The taxpayer worked for a Cleveland employer starting in 1980. In 2007, she was granted stock options that would expire within ten years if not exercised. In 2009, she retired from the company, left Ohio, and moved to Florida. In 2014 and 2015 she exercised the stock options. Her former employer withheld Cleveland municipal income tax on the exercise of the options. She sought refunds from the City of Cleveland, arguing that she was not a resident of Cleveland during the tax years in which the options were exercised (2014 and 2015) and the stock option income was intangible income not subject to the City of Cleveland municipal income tax in the hands of a nonresident under the applicable ordinances.

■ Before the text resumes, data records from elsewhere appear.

(* ===== verification/Protocol.v ===== *)
(** * Protocol messages ([core/include/protocol/], [support/message.hpp])

    The two payloads that travel in envelopes, as instances of [Message]: the
    bytes memcpy reads and writes (a 32-bit id, least significant byte first; an
    array of 24 characters), and the round trip through [pack] and [unpack]. *)

From S2P Require Import Prelude Geometry Events.
Local Open Scope Z_scope.

(** ** [system_tray::IconDocked] *)

Definition in_u32 (z : Z) : bool := (0 <=? z) && (z <? 4294967296).

Record IconDocked := mkIconDocked { icon : Z; icon_u32 : in_u32 icon = true }.

Definition u32_to_bytes (z : Z) : list Z :=
  [Z.land z 255; Z.land (Z.shiftr z 8) 255; Z.land (Z.shiftr z 16) 255; Z.land (Z.shiftr z 24) 255].
Definition bytes_to_u32 (b : list Z) : Z :=
  to_u32 (default 0 (b !! 0%nat) + 256 * default 0 (b !! 1%nat) +
          65536 * default 0 (b !! 2%nat) + 16777216 * default 0 (b !! 3%nat)).

Lemma bytes_to_u32_range b : in_u32 (bytes_to_u32 b) = true.
Proof.
  unfold bytes_to_u32, to_u32, in_u32. generalize (default 0 (b !! 0%nat) + 256 * default 0 (b !! 1%nat) +
    65536 * default 0 (b !! 2%nat) + 16777216 * default 0 (b !! 3%nat)). intros v.
  change 4294967295 with (Z.ones 32). rewrite Z.land_ones by lia.
  pose proof (Z.mod_pos_bound v (2 ^ 32) ltac:(lia)). change (2 ^ 32) with 4294967296 in *.
  apply andb_true_iff. rewrite Z.leb_le, Z.ltb_lt. lia.
Qed.

Lemma bytes_roundtrip z rest : in_u32 z = true → bytes_to_u32 (u32_to_bytes z ++ rest) = z.
Proof.
  unfold in_u32. intros [Hlo%Z.leb_le Hhi%Z.ltb_lt]%andb_true_iff.
  unfold bytes_to_u32, u32_to_bytes. cbn [app lookup list_lookup].
  unfold default, from_option, Datatypes.id.
  change 255 with (Z.ones 8). rewrite !Z.land_ones, !Z.shiftr_div_pow2 by lia.
  change (2 ^ 8) with 256. change (2 ^ 16) with 65536. change (2 ^ 24) with 16777216.
  pose proof (Z.div_mod z 256 ltac:(lia)). pose proof (Z.div_mod (z / 256) 256 ltac:(lia)).
  pose proof (Z.div_mod (z / 65536) 256 ltac:(lia)).
  assert (E1 : z / 65536 = z / 256 / 256) by (rewrite Z.div_div by lia; done).
  assert (E2 : z / 16777216 = z / 65536 / 256) by (rewrite Z.div_div by lia; done).
  assert (E3 : (z / 16777216) mod 256 = z / 16777216).
  { apply Z.mod_small. split; [apply Z.div_pos; lia|apply Z.div_lt_upper_bound; lia]. }
  rewrite E3, to_u32_small; lia.
Qed.

#[export] Program Instance message_IconDocked : Message IconDocked := {
  kTag := fnv1a_tag "system_tray:icon_docked";
  to_bytes m := u32_to_bytes (icon m);
  of_bytes b := mkIconDocked (bytes_to_u32 b) (bytes_to_u32_range b) }.
Next Obligation. intros t. cbn. lia. Qed.
Next Obligation.
  intros [i Hi] rest. cbn [icon]. pose proof (bytes_roundtrip i rest Hi) as E.
  generalize (bytes_to_u32_range (u32_to_bytes i ++ rest)). rewrite E. intros H.
  f_equal. apply proof_irrel.
Qed.

(** ** [keyboard::LayoutChanged] *)

Definition kLayoutNameMax : nat := 24.

Record LayoutChanged := mkLayoutChanged {
  lc_name : list Z;
  lc_size : bool_decide (length lc_name = kLayoutNameMax) = true }.

Definition fit (n : nat) (l : list Z) : list Z := take n l ++ replicate (n - length l) 0.
Lemma fit_size l : bool_decide (length (fit kLayoutNameMax l) = kLayoutNameMax) = true.
Proof.
  apply bool_decide_eq_true. unfold fit. rewrite length_app, length_take, length_replicate. lia.
Qed.

(** [LayoutChanged::from]: at most 23 characters, then zeros. *)
Definition from (sv : list Z) : LayoutChanged :=
  mkLayoutChanged (fit kLayoutNameMax (take (kLayoutNameMax - 1) sv)) (fit_size _).

(** The name a reader of the zero-terminated array sees. *)
Fixpoint c_str (l : list Z) : list Z :=
  match l with
  | [] => []
  | c :: l' => if c =? 0 then [] else c :: c_str l'
  end.

(** [std::string(data)] and what follows the terminator; without a terminator
    it reads past the array. *)
Fixpoint read_c_string (b : list Z) : option (list Z * list Z) :=
  match b with
  | [] => None
  | c :: b' => if c =? 0 then Some ([], b')
               else match read_c_string b' with
                    | Some (s, rest) => Some (c :: s, rest)
                    | None => None
                    end
  end.

#[export] Program Instance message_LayoutChanged : Message LayoutChanged := {
  kTag := fnv1a_tag "keyboard:layout_changed";
  to_bytes m := lc_name m;
  of_bytes b := mkLayoutChanged (fit kLayoutNameMax b) (fit_size b) }.
Next Obligation. intros [l Hl]. cbn. apply bool_decide_eq_true in Hl. rewrite Hl. unfold kLayoutNameMax. lia. Qed.
Next Obligation.
  intros [l Hl] rest. cbn [lc_name]. pose proof (proj1 (bool_decide_eq_true _) Hl) as E.
  assert (Ef : fit kLayoutNameMax (l ++ rest) = l).
  { unfold fit. rewrite take_app_le, take_ge, length_app by lia.
    replace (kLayoutNameMax - (length l + length rest))%nat with 0%nat by lia. apply app_nil_r. }
  generalize (fit_size (l ++ rest)). rewrite Ef. intros H. f_equal. apply proof_irrel.
Qed.

(** ** Round trips *)

Lemma unpack_pack {T} `{Message T} (t : T) : unpack T (pack t) = Some t.
Proof. unfold unpack, pack. cbn [tag_ storage_]. by rewrite Z.eqb_refl, of_to_bytes. Qed.

Lemma unpack_other T U `{Message T, Message U} (t : T) :
  kTag U ≠ kTag T → unpack U (pack t) = None.
Proof.
  intros Hne. unfold unpack, pack. cbn [tag_]. by rewrite (proj2 (Z.eqb_neq _ _)) by congruence.
Qed.

Lemma c_str_fit l n : Forall (λ c, c ≠ 0) l → (length l < n)%nat → c_str (fit n l) = l.
Proof.
  intros Hl Hn. unfold fit. rewrite take_ge by lia.
  destruct (n - length l)%nat as [|k] eqn:E; [lia|]. cbn [replicate]. clear E Hn.
  induction Hl as [|c l Hc _ IH]; [done|]. cbn. by rewrite (proj2 (Z.eqb_neq _ _) Hc), IH.
Qed.

(** A payload packed into an envelope is unpacked unchanged under its own
    type and not at all under the other type; a layout name sent through
    [LayoutChanged::from] is read back as its first 23 characters. *)
Theorem envelope_roundtrip (i : IconDocked) (sv : list Z) :
  Forall (λ c, c ≠ 0) sv →
  unpack IconDocked (pack i) = Some i ∧ unpack LayoutChanged (pack i) = None ∧
  unpack IconDocked (pack (from sv)) = None ∧
  c_str ∘ lc_name <$> unpack LayoutChanged (pack (from sv)) = Some (take 23 sv).
Proof.
  intros Hsv. split_and!.
  - apply unpack_pack.
  - apply unpack_other. by vm_compute.
  - apply unpack_other. by vm_compute.
  - rewrite unpack_pack. cbn. f_equal. apply c_str_fit; [by apply Forall_take|].
    rewrite length_take. unfold kLayoutNameMax. lia.
Qed.

Lemma envelope_roundtrip_witness :
  let i := mkIconDocked 4194310 eq_refl in let sv := [114; 117] in
  unpack IconDocked (pack i) = Some i ∧ unpack LayoutChanged (pack i) = None ∧
  unpack IconDocked (pack (from sv)) = None ∧
  c_str ∘ lc_name <$> unpack LayoutChanged (pack (from sv)) = Some (take 23 sv).
Proof. apply envelope_roundtrip. by repeat constructor. Defined.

The Ohio Supreme Court ruled that the stock option income constituted “wages” from a Cleveland employer within the meaning of the City of Cleveland ordinance. As such, the stock option income was taxable by the City of Cleveland under the ordinance, notwithstanding that the retiree had not lived or worked in Cleveland for five years when the options were exercised.
Additionally, the Ohio Supreme Court held that there was no constitutional violation. Since the retiree had worked in Cleveland when the options were granted, there was a constitutionally sufficient connection to Cleveland to justify taxing the income.
One justice dissented, focusing on the five year gap in time between when the retiree lived and worked in Cleveland and when the tax was imposed. In the dissenting justice’s view, the five year gap in time resulted in an insufficient connection between Cleveland and the retiree such that imposing the tax offended traditional notions of fair play and substantial justice, producing a Due Process Clause violation.
There are two lessons from the case for employers. First, state and local tax considerations should be taken into account when drafting deferred compensation packages for employees close to retirement, especially ones planning to retire out-of-state. Additionally, employers should be mindful that states and localities often require withholding on at least certain types of payments made to former employees of the company, even ones that handed in their ID cards and left the company many years ago.
The case is Willacy v. Cleveland Bd. Of Income Tax Rev., Ohio Supreme Court Slip Opinion No. 2020-Ohio-314 (February 4, 2020).